Figure 4.. Siderophores as therapeutic targets and diagnostic tools.

(a) During infection, various siderophores are secreted by pathogens to thrive in the host despite host-mediated iron limitation. In experimental models, siderophores have been targeted for vaccination by linkage to a carrier protein in order to generate anti-siderophore antibodies. Whereas pathogens (e.g., Salmonella, UPEC) were able to successfully replicate in naïve hosts, siderophore-based immunization reduced their colonization levels. (b) Conjugation of antimicrobial peptides or antibiotics to siderophores. (b.I) An enterobactin-ciprofloxacin conjugate is transported through a common siderophore receptor found in the outer membrane of all E. coli strains.
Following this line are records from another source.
(* ===== verification/ConnSteps.v ===== *)
(** * What every call of a connection keeps

    [LocalRel R] and [ConnRel R] list the elementary changes the calls of
    [Connection] make: sends, packets dispatched, slots updated, handles allocated,
    filled and freed, the incoming queue changed, and, in [ConnRel], receives.
    A preorder on connection states that allows each of them is kept by every
    call, however it ends ([steps]).  [Desync] and [Demux] each use it. *)

From S2P Require Import Prelude Errors Protocol Banner Config SendQueue Slot ChannelTable Wire.
From S2P Require Import Connection.

Class LocalRel {T IoE} `{Transport T IoE} (R : conn T → conn T → Prop) : Prop := {
  cr_preorder :: PreOrder R;
  cr_send pkt k : steps R (on_wire (send_pkt pkt k) : prog (conn T) (Error IoE) unit);
  cr_put c ch s s' :
    table_get ch (c_table c) = Some s → sl_local s' = sl_local s →
    R c (set_table (table_put ch s' (c_table c)) c);
  cr_dispatch c pkt : R c (set_table (snd (dispatch pkt (c_table c))) c);
  cr_allocate c : R c (set_table (snd (allocate (c_table c))) c);
  cr_insert c ch t : insert_opening ch (c_table c) = Some t → R c (set_table t c);
  cr_insert_accepted c ch r k t :
    insert_accepted ch r k (c_table c) = Some t → R c (set_table t c);
  cr_free c ch : R c (set_table (snd (free ch (c_table c))) c);
  cr_incoming c q : R c (set_incoming q c);
}.

Class ConnRel {T IoE} `{Transport T IoE} (R : conn T → conn T → Prop) : Prop := {
  cr_local :: LocalRel (IoE := IoE) R;
  cr_recv {F I} (poll : F → option I * F) mp race f :
    steps R (on_wire (recv_pkt_or poll recv_fuel mp race f) : prog (conn T) (Error IoE) _);
}.

Section Local.
Context {T IoE : Type} `{Transport T IoE} (R : conn T → conn T → Prop)
  `{!LocalRel (IoE := IoE) R}.

Abbreviation cprog := (prog (conn T) (Error IoE)).

#[local] Instance local_preorder : PreOrder R := cr_preorder.

Lemma steps_get : steps R (get : cprog _).
Proof. intros c. simpl. reflexivity. Qed.

Lemma steps_zoom_id {A} (m : prog (wire T) (Error IoE) A) :
  (∀ w, snd (m w) = w) → steps R (on_wire m).
Proof.
  intros Hm c. unfold on_wire, zoom. specialize (Hm (c_wire c)).
  destruct (m (c_wire c)) as [o w]. simpl in *. subst. destruct c. simpl. reflexivity.
Qed.

Lemma steps_desync_check : steps R (on_wire desync_check : cprog unit).
Proof. apply steps_zoom_id. intros w. unfold desync_check. by destruct (w_desync w). Qed.

Lemma steps_conn_send pkt : steps R (conn_send pkt : cprog unit).
Proof. unfold conn_send, checksum_mode. eauto using cr_send with steps. Qed.

Lemma steps_send_okay ack : steps R (send_okay ack : cprog unit).
Proof.
  unfold send_okay, checksum_mode, send_okay_to.
  do 2 (sbind; [steps_auto|]; intros ?).
  rewrite send_raw_pkt. apply cr_send.
Qed.

Lemma steps_with_slot {A} ch (f : ChannelSlot → A * ChannelSlot) :
  (∀ s, sl_local (snd (f s)) = sl_local s) → steps R (with_slot ch f : cprog A).
Proof.
  intros Hf c. unfold with_slot. destruct (table_get ch (c_table c)) as [s|] eqn:Hg.
  - specialize (Hf s). destruct (f s) as [a s']. simpl. by eapply cr_put.
  - simpl. reflexivity.
Qed.

Lemma steps_if_slot ch f :
  (∀ s, sl_local (f s) = sl_local s) → steps R (if_slot ch f : cprog unit).
Proof.
  intros Hf c. unfold if_slot. destruct (table_get ch (c_table c)) as [s|] eqn:Hg; simpl.
  - by eapply cr_put.
  - reflexivity.
Qed.

#[local] Hint Resolve steps_get steps_desync_check steps_conn_send
  steps_send_okay : steps.

Lemma steps_act_on pkt : steps R (act_on pkt : cprog unit).
Proof.
  unfold act_on. sbind; [..].
  - apply steps_state. intros c. pose proof (cr_dispatch c pkt) as Hd.
    by destruct (dispatch pkt (c_table c)).
  - intros out. destruct out; steps_auto.
    + sbind; [steps_auto|]. intros c. case_match; steps_auto.
      apply steps_modify. intros. apply cr_incoming.
    + apply steps_modify. intros. apply cr_incoming.
Qed.

Lemma steps_conn_dispatch pkt : steps R (conn_dispatch pkt : cprog unit).
Proof.
  unfold conn_dispatch. sbind; [apply steps_catch, steps_act_on|].
  intros [|e]; [steps_auto|]. destruct (connection_gone e); steps_auto.
Qed.

(** The OKAY of a read, whose failure is ignored. *)
Lemma steps_quiet_okay (o : option PendingAck) :
  steps R (match o with
           | Some ack => catch (send_okay ack) ≫= λ _, mret tt
           | None => mret tt
           end : cprog unit).
Proof.
  destruct o; steps_auto.
Qed.

Lemma settle_take_local want s : sl_local (snd (settle_take want s)) = sl_local s.
Proof. unfold settle_take. by repeat case_match. Qed.

Lemma slot_take_buffered_local {E} want s :
  sl_local (snd (slot_take_buffered (E := E) want s)) = sl_local s.
Proof. unfold slot_take_buffered. by repeat case_match. Qed.

Lemma deliver_local n s : sl_local (snd (deliver n s)) = sl_local s.
Proof. unfold deliver. by repeat case_match. Qed.

Lemma spend_local n s : sl_local (spend n s) = sl_local s.
Proof. unfold spend. by destruct (p_ack _). Qed.

Lemma steps_take_buffered ch want : steps R (conn_take_buffered ch want : cprog _).
Proof.
  unfold conn_take_buffered. sbind; [steps_auto|]. intros c.
  sbind; [case_match; steps_auto|]. intros _.
  sbind; [apply steps_with_slot, settle_take_local|]. intros o.
  sbind; [apply steps_quiet_okay|]. intros _.
  sbind; [apply steps_with_slot, slot_take_buffered_local|].
  steps_auto.
Qed.

End Local.

Section Steps.
Context {T IoE : Type} `{Transport T IoE} (R : conn T → conn T → Prop) `{!ConnRel (IoE := IoE) R}.

Abbreviation cprog := (prog (conn T) (Error IoE)).

#[local] Instance R_preorder : PreOrder R := cr_preorder.

#[local] Hint Resolve steps_get steps_desync_check steps_conn_send steps_send_okay cr_local : steps.

Lemma steps_recv_pkt mp : steps R (on_wire (recv_pkt mp) : cprog _).
Proof.
  intros c. pose proof (cr_recv (λ f : unit, (@None Empty_set, f)) mp true tt c) as Hr.
  unfold on_wire, zoom, recv_pkt in *. unfold mbind, prog_bind.
  destruct (recv_pkt_or _ _ _ _ _ (c_wire c)) as [[[[pkt|[]] []]|e| | |] w']; exact Hr.
Qed.

Lemma steps_conn_recv : steps R (conn_recv : cprog _).
Proof. unfold conn_recv. eauto using steps_recv_pkt with steps. Qed.

#[local] Hint Resolve steps_conn_recv : steps.

Lemma steps_recv_data_loop {F I} (poll : F → option I * F) fuel ch ids want race f :
  steps R (recv_data_loop poll fuel ch ids want race f : cprog _).
Proof.
  revert f. induction fuel as [|fuel IH]; intros f; simpl; [steps_auto|].
  sbind; [steps_auto|]. intros mp.
  sbind; [apply cr_recv|]. intros [[pkt|val] f']; simpl.
  2: steps_auto.
  case_match; [|case_match].
  - sbind.
    + apply steps_state. intros c. destruct (table_get ch (c_table c)) as [s|] eqn:Hg.
      * pose proof (deliver_local (len (data pkt)) s). destruct (deliver _ s). simpl in *.
        by eapply cr_put.
      * simpl. reflexivity.
    + intros o. sbind; [apply (steps_quiet_okay R)|]. steps_auto.
  - sbind; [by apply (steps_if_slot R)|]. steps_auto.
  - sbind; [apply steps_catch, (steps_conn_dispatch R)|]. intros r.
    sbind; [apply steps_catch, (steps_take_buffered R)|]. intros r'.
    destruct r' as [[b|]|e], r as [[]|e']; steps_auto.
Qed.

Lemma steps_recv_data {F I} (poll : F → option I * F) fuel ch want race f :
  steps R (recv_data poll fuel ch want race f : cprog _).
Proof.
  unfold recv_data. sbind; [apply (steps_take_buffered R)|].
  intros [b|]; [steps_auto|]. sbind; [steps_auto|]. intros c.
  sbind; [steps_auto|]. intros ids. apply steps_recv_data_loop.
Qed.

Lemma steps_read_channel fuel ch want : steps R (read_channel fuel ch want : cprog _).
Proof.
  unfold read_channel. sbind; [apply steps_recv_data|].
  intros [b|[]]. steps_auto.
Qed.

Lemma steps_wait_ack fuel ch : steps R (wait_ack fuel ch : cprog unit).
Proof.
  induction fuel as [|fuel IH]; simpl; [steps_auto|].
  sbind; [by apply (steps_with_slot R)|]. intros [[] [b|]];
    [steps_auto..|]. sbind; [steps_auto|]. intros c.
  sbind; [steps_auto|]. intros ids.
  sbind; [steps_auto|]. intros pkt. case_match; [|case_match].
  - sbind.
    + apply steps_state. intros c'. destruct (table_get ch (c_table c')) as [s|] eqn:Hg.
      * destruct (apply_ready (data pkt) s) eqn:Ha; simpl; [|reflexivity].
        eapply cr_put; [done|]. by eapply apply_ready_local.
      * simpl. reflexivity.
    + intros r. sbind; steps_auto.
  - sbind; [by apply (steps_if_slot R)|]. steps_auto.
  - sbind; [apply (steps_conn_dispatch R)|]. steps_auto.
Qed.

Lemma steps_write_loop rounds fuel ch max k data :
  steps R (write_loop rounds fuel ch max k data : cprog unit).
Proof.
  revert data. induction rounds as [|rounds IH]; intros data; simpl; [steps_auto|].
  destruct data as [|b0 data]; [steps_auto|].
  sbind; [apply steps_wait_ack|]. intros _.
  sbind; [by apply (steps_with_slot R)|]. intros b.
  case_match; [steps_auto|]. sbind; [steps_auto|]. intros c.
  sbind; [steps_auto|]. intros ids.
  sbind; [rewrite send_raw_pkt; apply (cr_send (R:=R))|]. intros _.
  sbind; [apply (steps_with_slot R); intros; apply spend_local|].
  intros _. apply IH.
Qed.

Lemma steps_write_channel fuel ch data : steps R (write_channel fuel ch data : cprog unit).
Proof.
  unfold write_channel, checksum_mode. sbind; [steps_auto|]. intros _.
  case_match; [steps_auto|]. do 2 (sbind; [steps_auto|]; intros ?).
  apply steps_write_loop.
Qed.

Lemma steps_await_open_ack fuel ch : steps R (await_open_ack fuel ch : cprog _).
Proof.
  induction fuel as [|fuel IH]; simpl; [steps_auto|].
  sbind; [steps_auto|]. intros pkt. case_match; [|case_match].
  - sbind.
    { apply steps_state. intros c. destruct (insert_opening ch (c_table c)) eqn:Hi; simpl.
      - by eapply cr_insert.
      - reflexivity. }
    intros [|]; simpl; [|steps_auto].
    sbind; [apply (steps_with_slot R)|].
    { intros s. destruct (accept_open_ready _ _ s) eqn:Ha; simpl; [|done].
      by eapply accept_open_ready_local. }
    intros [|e]; [steps_auto|].
    sbind; [apply steps_modify; intros; apply cr_free|]. steps_auto.
  - steps_auto.
  - sbind; [apply (steps_conn_dispatch R)|]. steps_auto.
Qed.

Lemma steps_open_channel fuel destination : steps R (open_channel fuel destination : cprog _).
Proof.
  unfold open_channel, checksum_mode. sbind; [steps_auto|]. intros _.
  sbind.
  { apply steps_state. intros c. pose proof (cr_allocate c). by destruct (allocate (c_table c)). }
  intros r. do 3 (sbind; [steps_auto|]; intros ?).
  sbind; [rewrite send_open_pkt; apply (cr_send (R:=R))|]. intros _. apply steps_await_open_ack.
Qed.

Lemma steps_close_channel ch : steps R (close_channel ch : cprog unit).
Proof.
  unfold close_channel. do 3 (sbind; [steps_auto|]; intros ?).
  sbind; [apply steps_modify; intros; apply cr_free|]. steps_auto.
Qed.

Lemma steps_accept_incoming fuel : steps R (accept_incoming fuel : cprog _).
Proof.
  unfold accept_incoming. sbind; [steps_auto|]. intros _.
  induction fuel as [|fuel IH]; simpl; [steps_auto|]. sbind.
  { apply steps_state. intros c. destruct (pop_front (c_incoming c)). apply cr_incoming. }
  intros [p|]; [steps_auto|]. sbind; [steps_auto|]. intros pkt.
  sbind; [apply (steps_conn_dispatch R)|]. auto.
Qed.
End Steps.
Once in the cytoplasm, the IroD esterase, which is mainly found in pathogenic E. coli strains, processes the enterobactin-ciprofloxacin prodrug and thereby enables ciprofloxacin-mediated inhibition of DNA synthesis. (b.II) Certain strains of Enterobacteriaceae, such as E. coli Nissle or K. pneumoniae, secrete microcins in response to nutrient (e.g., Fe) limitation. It is generally thought that the siderophore moiety enables these small antimicrobial peptides to better target susceptible strains of Enterobacteriaceae by utilizing their siderophore receptors for import. (c) Microbial siderophore uptake during infection can be leveraged for imaging applications. During lung infection, Aspergillus scavenges iron (Fe) via siderophores. Injection of siderophores radiolabeled with ⁶⁸Ga in experimental Aspergillus infections enabled the visualization of the lung infection site by PET/CT.